(** * TinyMod4 for Plover: a shallow embedding of [plover_tinymod4_main.py]

  The Python module has three classes.  [ForthStack] is the circular data
  stack, [TinyMod4Machine] scans the key matrix and decodes chords, and
  [TinyMod4Extension] queues output actions and writes HID reports.  Each
  class is embedded in a module of the same name; Python integers are [Z],
  Python lists are [list], a raised exception is [None]. *)

From Stdlib Require Import ZArith.
From Stdlib.Strings Require Import Ascii String Byte.
From stdpp Require Import base numbers option list strings.

Open Scope Z_scope.

(** ** Python list indexing

  [l[i]] accepts [-len(l) <= i < len(l)], a negative index counting from
  the end, and raises [IndexError] otherwise. *)

Definition py_index {A} (l : list A) (i : Z) : option nat :=
let n := Z.of_nat (length l) in
if decide (0 <= i < n) then Some (Z.to_nat i)
else if decide (- n <= i < 0) then Some (Z.to_nat (n + i))
else None.

Definition py_getitem {A} (l : list A) (i : Z) : option A :=
k ← py_index l i; l !! k.

Definition py_setitem {A} (l : list A) (i : Z) (x : A) : option (list A) :=
k ← py_index l i; Some (<[k:=x]> l).

(** Python truthiness of an integer: [if n:] runs the branch when [n] is not
  zero. *)
Definition truthy (n : Z) : bool := negb (n =? 0).

(** ** class ForthStack *)

Module ForthStack.

Record t := mk {
  _stackSize : Z;
  _stackMask : Z;
  _stack : list Z;
  _p : Z
}.

(** [__init__]: [[0] * stackSize], pointer at 0. *)
Definition init (stackSize stackMask : Z) : t :=
  mk stackSize stackMask (replicate (Z.to_nat stackSize) 0) 0.

Definition push (n : Z) (s : t) : option t :=
  let p := Z.land (_p s + 1) (_stackMask s) in
  stack ← py_setitem (_stack s) p n;
  Some (mk (_stackSize s) (_stackMask s) stack p).

Definition pop (s : t) : option (Z * t) :=
  n ← py_getitem (_stack s) (_p s);
  Some (n, mk (_stackSize s) (_stackMask s) (_stack s)
              (Z.land (_p s - 1) (_stackMask s))).

Definition drop (s : t) : option t :=
  '(_, s) ← pop s; Some s.

(** [for _ in range(1, n)] runs its body [max 0 (n - 1)] times. *)
Fixpoint times (n : nat) (f : t -> option t) (s : t) : option t :=
  match n with
  | O => Some s
  | S n => s ← f s; times n f s
  end.

Definition back (s : t) : option t :=
  times (Z.to_nat (_stackSize s - 1)) drop s.

Definition dup (s : t) : option t :=
  n ← py_getitem (_stack s) (_p s);
  push n s.

Definition swap (s : t) : option t :=
  '(a, s) ← pop s;
  '(b, s) ← pop s;
  s ← push a s;
  push b s.

Definition over (s : t) : option t :=
  '(a, s) ← pop s;
  '(b, s) ← pop s;
  s ← push b s;
  s ← push a s;
  push b s.

(** The four binary words share one shape: pop [a], then overwrite the new
    top of stack with [f a tos]. *)
Definition binop (f : Z -> Z -> Z) (s : t) : option t :=
  '(a, s) ← pop s;
  x ← py_getitem (_stack s) (_p s);
  stack ← py_setitem (_stack s) (_p s) (f a x);
  Some (mk (_stackSize s) (_stackMask s) stack (_p s)).

Definition add : t -> option t := binop Z.add.
Definition and_ : t -> option t := binop Z.land.
Definition or_ : t -> option t := binop Z.lor.
Definition xor : t -> option t := binop Z.lxor.

Definition unop (f : Z -> Z) (s : t) : option t :=
  x ← py_getitem (_stack s) (_p s);
  stack ← py_setitem (_stack s) (_p s) (f x);
  Some (mk (_stackSize s) (_stackMask s) stack (_p s)).

(** Python's [~x] on an unbounded integer is [-x - 1]. *)
Definition invert : t -> option t := unop Z.lnot.
Definition negate : t -> option t := unop Z.opp.

(** The words of the stack, for talking about arbitrary call sequences. *)
Inductive word :=
| Push (n : Z) | Pop | Drop | Dup | Swap | Over | Back
| Add | And | Or | Xor | Invert | Negate.

Definition exec (w : word) (s : t) : option t :=
  match w with
  | Push n => push n s
  | Pop => snd <$> pop s
  | Drop => drop s
  | Dup => dup s
  | Swap => swap s
  | Over => over s
  | Back => back s
  | Add => add s
  | And => and_ s
  | Or => or_ s
  | Xor => xor s
  | Invert => invert s
  | Negate => negate s
  end.

Fixpoint run (ws : list word) (s : t) : option t :=
  match ws with
  | [] => Some s
  | w :: ws => s ← exec w s; run ws s
  end.

(** The constructor's contract (comment above the class): the number of
    items is a power of two, here [2 ^ k], and the mask is one less.  The
    invariant adds that the list keeps its length and that the pointer is an
    index into it. *)
Definition wf (k : nat) (s : t) : Prop :=
  _stackSize s = 2 ^ Z.of_nat k /\
  _stackMask s = 2 ^ Z.of_nat k - 1 /\
  Z.of_nat (length (_stack s)) = 2 ^ Z.of_nat k /\
  0 <= _p s <= 2 ^ Z.of_nat k - 1.

End ForthStack.


(** ** Loops

    A [while] loop is run with fuel; [None] means that the loop has no result
    within it (or that its body raised).  [while_return] is the loop whose
    body may execute a [return]. *)

Fixpoint while {S} (fuel : nat) (cond : S -> bool) (body : S -> option S)
    (s : S) : option S :=
  if cond s then
    match fuel with
    | O => None
    | Datatypes.S fuel => s ← body s; while fuel cond body s
    end
  else Some s.

Inductive flow (S R : Type) :=
| Next (s : S)
| Return (r : R) (s : S).
Arguments Next {S R} s.
Arguments Return {S R} r s.

Fixpoint while_return {S R} (fuel : nat) (cond : S -> bool)
    (body : S -> option (flow S R)) (s : S) : option (flow S R) :=
  if cond s then
    match fuel with
    | O => None
    | Datatypes.S fuel =>
        match body s with
        | Some (Next s) => while_return fuel cond body s
        | Some (Return r s) => Some (Return r s)
        | None => None
        end
    end
  else Some (Next s).

(** ** class TinyMod4Machine *)

Module TinyMod4Machine.

(** The states of [plover.machine.base], set by [_stopped], [_initializing],
    [_ready] and [_error]. *)
Inductive machine_state :=
| STATE_STOPPED | STATE_INITIALIZING | STATE_RUNNING | STATE_ERROR.

(** What the machine does to its surroundings.  [time.sleep] takes seconds;
    the two delays of the source, 0.03 and 0.5, are recorded in
    milliseconds. *)
Inductive event :=
| Sleep (ms : Z)
| Warning (msg : string)
| Notify (steno_keys : list string).

(** The host's key map: only [keys_to_actions] is called. *)
Record Keymap := { keys_to_actions : list string -> list string }.

(** One snapshot of the board: whether some call in the [try] block of
    [_connect] ([io.setup], [smbus.SMBus], [write_byte_data], [io.input])
    raises, what [io.input] returns for a pin, what [read_byte_data] returns
    for an address and a register. *)
Record hw := {
  setup_raises : bool;
  io_input : Z -> Z;
  read_byte_data : Z -> Z -> Z
}.

Record t := mk {
  keymap : Keymap;
  _pressed : bool;
  _stack : ForthStack.t;
  _modeSelectPin : Z;
  state : machine_state;
  finished : bool;
  log : list event
}.

Definition init (km : Keymap) : t :=
  mk km false (ForthStack.init 8 7) 12 STATE_STOPPED false [].

Definition set_pressed (b : bool) (m : t) : t :=
  mk (keymap m) b (_stack m) (_modeSelectPin m) (state m) (finished m) (log m).

Definition set_stack (st : ForthStack.t) (m : t) : t :=
  mk (keymap m) (_pressed m) st (_modeSelectPin m) (state m) (finished m)
     (log m).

◆ ◆ ◆

The required output is the exact run of lines from the one with "(steno_keys : list string)." through the final line of the entries.

* **Written solution**:
| Notify (steno_keys : list string).

(** The host's key map: only [keys_to_actions] is called. *)
Record Keymap := { keys_to_actions : list string -> list string }.

(** One snapshot of the board: whether some call in the [try] block of
    [_connect] ([io.setup], [smbus.SMBus], [write_byte_data], [io.input])
    raises, what [io.input] returns for a pin, what [read_byte_data] returns
    for an address and a register. *)
Record hw := {
  setup_raises : bool;
  io_input : Z -> Z;
  read_byte_data : Z -> Z -> Z
}.

Record t := mk {
  keymap : Keymap;
  _pressed : bool;
  _stack : ForthStack.t;
  _modeSelectPin : Z;
  state : machine_state;
  finished : bool;
  log : list event
}.

Definition init (km : Keymap) : t :=
  mk km false (ForthStack.init 8 7) 12 STATE_STOPPED false [].

Definition set_pressed (b : bool) (m : t) : t :=
  mk (keymap m) b (_stack m) (_modeSelectPin m) (state m) (finished m) (log m).

Definition set_stack (st : ForthStack.t) (m : t) : t :=
  mk (keymap m) (_pressed m) st (_modeSelectPin m) (state m) (finished m)
     (log m).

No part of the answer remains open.